→ About this exercise
Check every line of the entries below for "split", and copy the lines that have it.

Collected data entries:
(** After a launch that covers pixel [(x, y)] of the image, the device
    buffer holds at that pixel the colour the kernel computes for it. *)
Lemma run_threads_pixel (width height pitch : Z) (grid blockDim : dim3)
      (m m' : mem) (x y : Z) :
  sizeof_rgba8_t * width <= pitch ->
  0 < dim_x blockDim -> 0 < dim_y blockDim ->
  dim_x blockDim * dim_x grid <= 2147483648 ->
  dim_y blockDim * dim_y grid <= 2147483648 ->
  0 <= x < width -> 0 <= y < height ->
  x < dim_x blockDim * dim_x grid -> y < dim_y blockDim * dim_y grid ->
  run_threads (mykernel width height pitch blockDim)
              (grid_threads grid blockDim) m = Some m' ->
  pixel_color width height x y = Some (read_pixel m' pitch x y).
Proof.
  intros Hpitch Hbx Hby Hgx Hgy Hx Hy Hcx Hcy Hrun.
  set (t := mk_thread (mk_dim3 (x / dim_x blockDim) (y / dim_y blockDim))
                      (mk_dim3 (x mod dim_x blockDim) (y mod dim_y blockDim))).
  assert (Hin : In t (grid_threads grid blockDim)).
  { apply in_grid_threads. unfold t. simpl.
    pose proof (Z.mod_pos_bound x (dim_x blockDim) Hbx).
    pose proof (Z.mod_pos_bound y (dim_y blockDim) Hby).
    pose proof (Z.div_pos x (dim_x blockDim)).
    pose proof (Z.div_pos y (dim_y blockDim)).
    assert (x / dim_x blockDim < dim_x grid)
      by (apply Z.div_lt_upper_bound; lia).
    assert (y / dim_y blockDim < dim_y grid)
      by (apply Z.div_lt_upper_bound; lia).
    lia. }
  destruct (thread_xy_in_launch grid blockDim t Hgx Hgy Hin) as (Ex & Ey & _ & _).
  assert (Etx : thread_x blockDim t = x).
  { rewrite Ex. unfold t. simpl. symmetry. apply Z.div_mod. lia. }
  assert (Ety : thread_y blockDim t = y).
  { rewrite Ey. unfold t. simpl. symmetry. apply Z.div_mod. lia. }
  destruct (mykernel_store width height pitch blockDim t) as (c & Hc & Hs);
    [lia | lia |].
  rewrite Etx, Ety in Hc, Hs.
  unfold pixel_color. rewrite Hc. f_equal. symmetry.
  unfold read_pixel.
  apply (run_threads_owned (mykernel width height pitch blockDim)
                           (y * pitch + sizeof_rgba8_t * x) c
                           (grid_threads grid blockDim)) with (m := m).
  - intros t' off' c' Hin' Hs'.
    apply mykernel_store_inv in Hs'. destruct Hs' as (Hx' & Hy' & -> & Hc').
    destruct (thread_xy_in_launch grid blockDim t' Hgx Hgy Hin')
      as (_ & _ & Hx0 & Hy0).
    revert Hx' Hy' Hc' Hx0 Hy0.
    generalize (thread_x blockDim t') (thread_y blockDim t').
    intros x' y' Hx' Hy' Hc' Hx0 Hy0.
    unfold sizeof_rgba8_t in *.
    destruct (Z.lt_trichotomy y' y) as [Hlt|[Heq|Hgt]].
    + right. left. assert (pitch <= (y - y') * pitch) by nia. nia.
    + subst y'. destruct (Z.lt_trichotomy x' x) as [Hl|[He|Hg]].
      * right. left. lia.
      * subst x'. left. split; [reflexivity | congruence].
      * right. right. lia.
    + right. right. assert (pitch <= (y' - y) * pitch) by nia. nia.
  - exact Hrun.
  - left. exists t. split; assumption.
Qed.

(** Either some thread of the list stores over the byte [addr], or none
    does. *)
Lemma covered_or_not (k : thread_id -> thread_result) (addr : Z)
      (ts : list thread_id) :
  (exists t off c, In t ts /\ k t = Store off c /\ off <= addr < off + 4)
  \/ (forall t off c, In t ts -> k t = Store off c ->
                      addr < off \/ off + 4 <= addr).
Proof.
  induction ts as [|t ts IH].
  - right. intros t off c [].
  - destruct IH as [(t0 & off & c & Hin & Hs & Hr)|Hnone].
    + left. exists t0, off, c. split; [right; exact Hin | split; assumption].
    + destruct (k t) as [|off c|] eqn:Hk.
      * right. intros t0 off c [<-|Hin] Hs; [congruence | eauto].
      * destruct (Z_le_gt_dec off addr) as [Hlo|Hlo];
          [destruct (Z_lt_ge_dec addr (off + 4)) as [Hhi|Hhi]|].
        -- left. exists t, off, c.
           split; [left; reflexivity | split; [exact Hk | lia]].
        -- right. intros t0 off0 c0 [<-|Hin] Hs; [|eauto].
           rewrite Hs in Hk. injection Hk as -> _. lia.
        -- right. intros t0 off0 c0 [<-|Hin] Hs; [|eauto].
           rewrite Hs in Hk. injection Hk as -> _. lia.
      * right. intros t0 off c [<-|Hin] Hs; [congruence | eauto].
Qed.

(** The buffer after the kernel does not depend on the order in which
    the threads ran, as long as two stores are either the same store or
    touch different bytes. *)
Lemma run_threads_any_order (k : thread_id -> thread_result)
      (ts ts' : list thread_id) (m m1 m2 : mem) :
  (forall t, In t ts <-> In t ts') ->
  (forall t t' off c off' c',
      In t ts -> In t' ts -> k t = Store off c -> k t' = Store off' c' ->
      (off' = off /\ c' = c) \/ off' + 4 <= off \/ off + 4 <= off') ->
  run_threads k ts m = Some m1 ->
  run_threads k ts' m = Some m2 ->
  forall addr, m1 addr = m2 addr.
Proof.
  intros Hsame Hsep Hrun1 Hrun2 addr.
  destruct (covered_or_not k addr ts) as [(t & off & c & Hin & Hs & Hr)|Hnone].
  - assert (H1 : read_uchar4 m1 off = c).
    { apply (run_threads_owned k off c ts) with (m := m); [|exact Hrun1|].
      - intros t' off' c' Hin' Hs'. exact (Hsep t t' off c off' c' Hin Hin' Hs Hs').
      - left. exists t. split; assumption. }
    assert (H2 : read_uchar4 m2 off = c).
    { apply (run_threads_owned k off c ts') with (m := m); [|exact Hrun2|].
      - intros t' off' c' Hin' Hs'. apply Hsame in Hin'.
        exact (Hsep t t' off c off' c' Hin Hin' Hs Hs').
      - left. exists t. split; [apply Hsame; exact Hin | exact Hs]. }
    rewrite <- H2 in H1. unfold read_uchar4 in H1.
    injection H1 as E0 E1 E2 E3.
    assert (Hcase : addr = off \/ addr = off + 1 \/ addr = off + 2
                    \/ addr = off + 3) by lia.
    destruct Hcase as [Ha|[Ha|[Ha|Ha]]]; subst addr; assumption.
  - rewrite (run_threads_untouched k ts addr Hnone m m1 Hrun1).
    symmetry. apply (run_threads_untouched k ts' addr); [|exact Hrun2].
    intros t off c Hin. apply Hnone. apply Hsame. exact Hin.
Qed.

(** For the kernel: any order of the threads of a launch gives the same
    device buffer. *)
Lemma launch_any_order (width height pitch : Z) (grid blockDim : dim3)
      (ts' : list thread_id) (m m1 m2 : mem) :
  sizeof_rgba8_t * width <= pitch ->
  dim_x blockDim * dim_x grid <= 2147483648 ->
  dim_y blockDim * dim_y grid <= 2147483648 ->
  (forall t, In t (grid_threads grid blockDim) <-> In t ts') ->
  launch grid blockDim (mykernel width height pitch blockDim) m = Some m1 ->
  run_threads (mykernel width height pitch blockDim) ts' m = Some m2 ->
  forall addr, m1 addr = m2 addr.
Proof.
  intros Hpitch Hgx Hgy Hsame Hrun1 Hrun2.
  apply (run_threads_any_order (mykernel width height pitch blockDim)
                               (grid_threads grid blockDim) ts' m);
    try assumption.
  intros t t' off c off' c' Hin Hin' Hs Hs'.
  destruct (thread_xy_in_launch grid blockDim t Hgx Hgy Hin) as (_ & _ & Hx0 & Hy0).
  destruct (thread_xy_in_launch grid blockDim t' Hgx Hgy Hin') as (_ & _ & Hx0' & Hy0').
  apply mykernel_store_inv in Hs, Hs'.
  destruct Hs as (Hx & Hy & -> & Hc). destruct Hs' as (Hx' & Hy' & -> & Hc').
  revert Hx Hy Hc Hx' Hy' Hc' Hx0 Hy0 Hx0' Hy0'.
  generalize (thread_x blockDim t) (thread_y blockDim t)
             (thread_x blockDim t') (thread_y blockDim t').
  intros x y x' y' Hx Hy Hc Hx' Hy' Hc' Hx0 Hy0 Hx0' Hy0'.
  unfold sizeof_rgba8_t in *.
  destruct (Z.lt_trichotomy y' y) as [Hlt|[Heq|Hgt]].
  - right. left. assert (pitch <= (y - y') * pitch) by nia. nia.
  - subst y'. destruct (Z.lt_trichotomy x' x) as [Hl|[He|Hg]].
    + right. left. lia.
    + subst x'. left. split; [reflexivity | congruence].
    + right. right. lia.
  - right. right. assert (pitch <= (y' - y) * pitch) by nia. nia.
Qed.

→ Task solution
      * subst x'. left. split; [reflexivity | congruence].
  - left. exists t. split; assumption.
    + left. exists t0, off, c. split; [right; exact Hin | split; assumption].
           split; [left; reflexivity | split; [exact Hk | lia]].
      - left. exists t. split; assumption. }
      - left. exists t. split; [apply Hsame; exact Hin | exact Hs]. }
    + subst x'. left. split; [reflexivity | congruence].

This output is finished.